# Flying kings?



## ohiogsp (Feb 24, 2006)

Does anyone fly their kings? I think mine are utility kings. They fly pretty well around the loft and am thinking about letting them out to fly but am not sure it is a good idea. Anyone do this? How well can they fly?


----------



## Maggie-NC (Jun 22, 2005)

Hi, the one utility king we had was white and very large and to me wouldn't have done well flying because of her size.


----------



## warriec (Feb 2, 2007)

utility kings can fly but not too well, much better than the show kings who fly up and down only


----------



## Skyeking (Jan 17, 2003)

ohiogsp said:


> Does anyone fly their kings? I think mine are utility kings. They fly pretty well around the loft and am thinking about letting them out to fly but am not sure it is a good idea. Anyone do this? How well can they fly?


I have noticed the difference between my king and my white homers, and based on that, I would not let him fly outside. He can fly around the coop but not very well for any distance.

His tail is short and his wings aren't long made for flying (he looks like a pigeon in a chicken suit) and he would be vulnerable to hawk attack.

Please don't allow him to fly outside, give him the safety of an aviary and/or coop.


----------



## 0pensaysme (Mar 15, 2007)

I recenly went to a breeder of show kings, when i was there this flock was out in the garden grazing. When it was time he just called then back in.

The funny thing was they prefered not to fly but to walk.

When i get my pair i intend to let them roam my garden freely, i personaly think they would be much happier


----------



## warriec (Feb 2, 2007)

They walk really funny like - they waddle like ducks. Flying is difficult. They can hope. I suggest that if you are keeping them in a loft that you put sand on the floor to soften the impact when they land


----------



## ohiogsp (Feb 24, 2006)

Maybe I have something else "other type of pigeon". Is there other large pigeons that fly well? They are huge but they fly all the time in the loft. They look just like regular pigeons but about twice the size. I will have to post some pics.


----------



## 0pensaysme (Mar 15, 2007)

Sounds like it could be a modena! I larger than a normal pigeon but the same shape as a king.

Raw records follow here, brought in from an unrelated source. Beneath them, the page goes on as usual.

(* ===== verification/VisitDialogue.v ===== *)
(** * The dialogue of a room

    Turns are numbered and alternate, a room ends with its last turn, and the
    relationships of the companions count exactly the visits that were
    settled. *)

From Stdlib Require Import Floats.SpecFloat Sorted.
From S2P Require Import Prelude Tables JsText JsNumber Json Schema Interfaces Config AssetManifest Visit VisitCore VisitRoom VisitSocial VisitSteps VisitSafety.
Local Open Scope Z_scope.

(** ** What only dialogues write *)

Definition dialogue_of (d : DB) := (db_turns d, db_settlements d, db_relationships d).

Section frames.
Context `{!ScanOrder} `{!DistinctOrder}.
Variable limits : VisitRuntimeLimits.
Variable uuid : string → rowid.
Notation dialogue_frame := (frame_on dialogue_of).

Lemma dialogue_frame_eligible a b : dialogue_frame (Visit.assertEligible a b).
Proof. unfold Visit.assertEligible. frame. Qed.
Lemma dialogue_frame_reservation u : dialogue_frame (assertNoReservation u).
Proof. unfold assertNoReservation. frame. Qed.
Lemma dialogue_frame_create_topic k r : dialogue_frame (create_room_topic k r).
Proof. unfold create_room_topic. frame. Qed.
Lemma dialogue_frame_create_share k r : dialogue_frame (create_share k r).
Proof. unfold create_share. frame. Qed.
Lemma dialogue_frame_create_reservation k r : dialogue_frame (create_reservation k r).
Proof. unfold create_reservation. frame. Qed.
Lemma dialogue_frame_create_participant k r : dialogue_frame (create_participant k r).
Proof. unfold create_participant. frame. Qed.
Lemma dialogue_frame_release s now : dialogue_frame (releaseSessionReservations s now).
Proof. unfold releaseSessionReservations. frame. Qed.
Lemma dialogue_frame_claim_session s seen reason now : dialogue_frame (claim_session s seen reason now).
Proof. unfold claim_session. frame. Qed.
Lemma dialogue_frame_set_join k f : dialogue_frame (set_join_request k f).
Proof. unfold set_join_request. frame. Qed.
Lemma dialogue_frame_room_topic k f : dialogue_frame (alter_room_topic k f).
Proof. unfold alter_room_topic. frame. Qed.
Lemma dialogue_frame_require_session u s : dialogue_frame (VisitSocial.requireParticipantSession u s).
Proof. unfold VisitSocial.requireParticipantSession. frame. Qed.
Lemma dialogue_frame_room_eligible l : dialogue_frame (VisitSocial.assertRoomEligible l).
Proof. unfold VisitSocial.assertRoomEligible. frame. Qed.
Hint Resolve dialogue_frame_eligible dialogue_frame_reservation dialogue_frame_create_topic dialogue_frame_create_share
  dialogue_frame_create_reservation dialogue_frame_create_participant dialogue_frame_release dialogue_frame_claim_session
  dialogue_frame_set_join dialogue_frame_room_topic dialogue_frame_require_session dialogue_frame_room_eligible : frame.
(* ===== verification/AssetPack.v ===== *)
(** * Asset packs ([companion/companion.service.ts] from [initiateAssetPack] on,
    [companion/companion-cleanup.service.ts])

    A pack is declared by its manifest, uploaded into a staging area of the
    bucket through signed addresses, verified and copied by [completeAssetPack],
    and then active until another pack of the companion takes its place.  Three
    cleanup phases abandon uploads, empty the staging area of active packs and
    delete the packs that were replaced.

    These methods work on the database and on the bucket in turns, and other
    requests and the uploading clients run whenever one of them awaits:
    [others n] is what happened to the whole world, the clock included, during
    the [n]th await. *)

From S2P Require Import Prelude Tables JsText Json Schema Interfaces Config AssetManifest Storage Visit Companion.
Local Open Scope Z_scope.

Record CWorld (B : Type) := mkCWorld { cw_world : World; cw_storage : Storage B; cw_now : instant; cw_awaits : nat }.
Arguments mkCWorld {B} _ _ _ _.
Arguments cw_world {B} _.
Arguments cw_storage {B} _.
Arguments cw_now {B} _.
Arguments cw_awaits {B} _.
#[export] Instance eta_CWorld {B} : Eta (CWorld B) := λ w, mkCWorld (cw_world w) (cw_storage w) (cw_now w) (cw_awaits w).
Abbreviation cw_db w := (w_db (cw_world w)).
Abbreviation cw_bucket w := (sg_bucket (cw_storage w)).

Definition UPLOAD_URL_EXPIRY_SKEW_MS : Z := 5000.

Record InitiateAssetPackDto := mkInitiateAssetPackDto {
  ad_schemaVersion : Z; ad_manifestHash : text; ad_totalFiles : Z; ad_totalBytes : Z; ad_manifest : json }.

(** [PACK_SELECT], as [pack] hands it out *)
Record PackView := mkPackView {
  pv_id : rowid; pv_companionId : rowid; pv_manifestHash : text; pv_schemaVersion : Z; pv_status : PackStatus;
  pv_totalFiles : Z; pv_totalBytes : Z; pv_failureCode : option string; pv_createdAt : instant; pv_updatedAt : instant;
  pv_completedAt : option instant; pv_activatedAt : option instant; pv_supersededAt : option instant }.
Definition pack (kp : rowid * AssetPack) : PackView :=
  let p := kp.2 in
  mkPackView kp.1 (pk_companionId p) (pk_manifestHash p) (pk_schemaVersion p) (pk_status p) (pk_totalFiles p) (pk_totalBytes p)
    (pk_failureCode p) (pk_createdAt p) (pk_updatedAt p) (pk_completedAt p) (pk_activatedAt p) (pk_supersededAt p).

Inductive InitiateResult :=
  | IR_reused (requiresActivation : bool) (assetPack : PackView)
  | IR_resumed (assetPack : PackView) (fileIds : list rowid)
  | IR_created (assetPack : rowid * AssetPack) (fileIds : list rowid).

Record OwnedPack := mkOwnedPack { op_pack : AssetPack; op_companion : Companion; op_files : list (rowid * AssetFile) }.

Definition STATE_CHANGED : exc := ConflictException "ASSET_PACK_STATE_CHANGED".
Definition NOT_UPLOADABLE : exc := ConflictException "ASSET_PACK_NOT_UPLOADABLE".
Definition one_active : string := "CompanionAssetPack_one_active_per_companion".
Lemma packs_to_clean_spec limit p d :
  NoDup (fst ∘ fst <$> packs_to_clean limit p d) ∧
  ∀ e, e ∈ packs_to_clean limit p d → db_assetPacks d !! e.1.1 = Some e.1.2 ∧ p e.1.1 e.1.2 = true ∧ e.2 = pack_files e.1.1 d.
Proof.
  unfold packs_to_clean. set (l := find_many_by _ _ _).
  assert (∀ x, x ∈ take limit l → x ∈ l) as Htake by (intros x Hx; rewrite <- (take_drop limit l); apply elem_of_app; by left).
  split.
  - rewrite <- list_fmap_compose. change (NoDup (fst <$> take limit l)). rewrite fmap_take. apply (sublist_NoDup _ (fst <$> l)); [|apply sublist_take].
    unfold l, find_many_by. rewrite sort_by_perm. apply find_many_keys_NoDup.
  - intros e (x & -> & Hx%Htake)%list_elem_of_fmap. destruct x as [k r]. unfold l, find_many_by in Hx.
    apply elem_of_sort_by, elem_of_find_many in Hx as [? ?]. done.
Qed.
Lemma abandonExpiredUploads_keeps limit : keeps (abandonExpiredUploads others limits limit).
Proof.
  intros w Hw. unfold abandonExpiredUploads, clock. rewrite act_gets_run. unfold pack_query, db_call, await, in_db, query, act_gets, act_modify, mbind, act_bind. cbn.
  match goal with |- context [clean_loop _ ?l 0 ?w1] => set (packs := l); set (w' := w1) end.
  assert (cw_db w' = cw_db (others (cw_awaits w) w)) as Hdb by (unfold w'; by destruct (others _ _) as [[] ? ? ?]).
  destruct (packs_to_clean_spec limit (λ _ p, (upload_expired (cw_now w - sl_uploadSessionTtlHours limits * 3600000) p || (pk_status p == PK_abandoning))
    && uploadUrlsExpiredWhere limits (cw_now w) p) (cw_db w')) as [Hnd Hrows].
  apply abandon_loop_keeps; [unfold packs; by rewrite <- Hdb|]. split; [rewrite Hdb; by apply others_keep|].
  intros k (e & He & Hek)%list_elem_of_omap. case_match eqn:Hst; [|done]. injection Hek as <-. bool_inv.
  exists e.1.2. split; [|done]. apply Hrows. by rewrite Hdb.
Qed.

(** A client's request, or a cleanup phase. *)
Inductive PackRequest :=
  | PQ_initiate (companionId : rowid) (dto : InitiateAssetPackDto) (newId : rowid) (fileId : nat → rowid)
  | PQ_uploadUrls (assetPackId : rowid) (fileIds : list rowid)
  | PQ_complete (assetPackId : rowid)
  | PQ_activate (assetPackId : rowid)
  | PQ_delete (assetPackId : rowid)
  | PQ_list (companionId : rowid)
  | PQ_manifest (assetPackId : rowid)
  | PQ_downloadUrls (assetPackId : rowid) (fileIds : list rowid)
  | PQ_abandon (limit : nat)
  | PQ_cleanStaging (limit : nat)
  | PQ_cleanSuperseded (limit : nat).
Definition serve_pack (userId : rowid) (request : PackRequest) : Act CW unit :=
  match request with
  | PQ_initiate c dto newId fileId => initiateAssetPack others toLowerCase sha256_hex localeCompare_le limits userId c dto newId fileId ;; mret ()
  | PQ_uploadUrls k ids => createUploadUrls others limits sign_put userId k ids ;; mret ()
  | PQ_complete k => completeAssetPack others toLowerCase sha256_hex localeCompare_le limits userId k ;; mret ()
  | PQ_activate k => activateAssetPack others userId k ;; mret ()
  | PQ_delete k => deleteAssetPack others limits userId k
  | PQ_list c => getAssetPacks others userId c ;; mret ()
  | PQ_manifest k => getManifest others userId k ;; mret ()
  | PQ_downloadUrls k ids => createDownloadUrls others ttl sign_get userId k ids ;; mret ()
  | PQ_abandon n => abandonExpiredUploads others limits n ;; mret ()
  | PQ_cleanStaging n => cleanupActivePackStaging others limits fuel n ;; mret ()
  | PQ_cleanSuperseded n => cleanupSupersededPacks others limits n ;; mret ()
  end.

Lemma serve_pack_keeps userId request : keeps (serve_pack userId request).
Proof.
  destruct request; simpl;
    try (apply keeps_bind; [|intros; apply keeps_ret]);
    auto using initiateAssetPack_keeps, createUploadUrls_keeps, completeAssetPack_keeps, activateAssetPack_keeps, deleteAssetPack_keeps,
      createDownloadUrls_keeps, abandonExpiredUploads_keeps, cleanupActivePackStaging_keeps, cleanupSupersededPacks_keeps.
  - unfold getAssetPacks. keeps. apply keeps_reads; [done|]. unfold requireOwnedCompanion. reads.
  - unfold getManifest. keeps.
Qed.
End served.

here's a link to a shows modena's http://www.johnsdilutemodenas.co.uk/dilute.htm


----------



## abisai (Jan 30, 2007)

*large birds flying . . .*

I once had a runt . . .now these are really large pigeons, and he was raised with my tipplers and flights. This runt would fly way up there with the tipplers and everybody thought it was a chicken of sorts. The tipplers would look like dots in the sky, and the runt's shilloutte would stand out tremendously as he kept pace. I guess since the runt grew accustomed to flying daily with the tipplers, he developed his muscles and stamina sufficiently to carry his large frame and weight up to high altitudes.

A.C.


----------



## ohiogsp (Feb 24, 2006)

O.K. here is a pic of one of the birds I am talking about. He maybe a giant runt. The pic does not do his size justice as it was taken looking down at them but look at the roller behind him for size.


----------



## warriec (Feb 2, 2007)

i dont think he is a pure giant runt, maybe a homer x giant runt mix.


----------



## ohiogsp (Feb 24, 2006)

I also have a all black one. When I bought these they had some show kings and these were every bit as big as those. Why do you think half homer?


----------



## warriec (Feb 2, 2007)

Runts are bigger than kings, they weigh around 3 lbs


----------



## george simon (Feb 28, 2006)

*April Fool*

Is this some kind of a joke for APRIL FOOLS DAY ? When I look at the picture that you posted all I see are homers and one roller. .GEORGE


----------



## warriec (Feb 2, 2007)

good one. I think is april fools joke or some one has been cheated


----------



## Pigeonpal2002 (Jul 27, 2002)

Hi Ohiogsp, 

I agree with the others, this doesn't appear to be a genuine giant runt. Perhaps it's a crossbreed of some kind but it lacks the bulkiness of a runt, doesn't have the feathering of one and it doesn't really look *that* big - at least going by your picture. How much does this bird and the other large ones weigh? My runts would be considered light weights for their breed, averaging around 950 grams each or about 33.5 ounces (just over 2lbs) and they fly very poorly.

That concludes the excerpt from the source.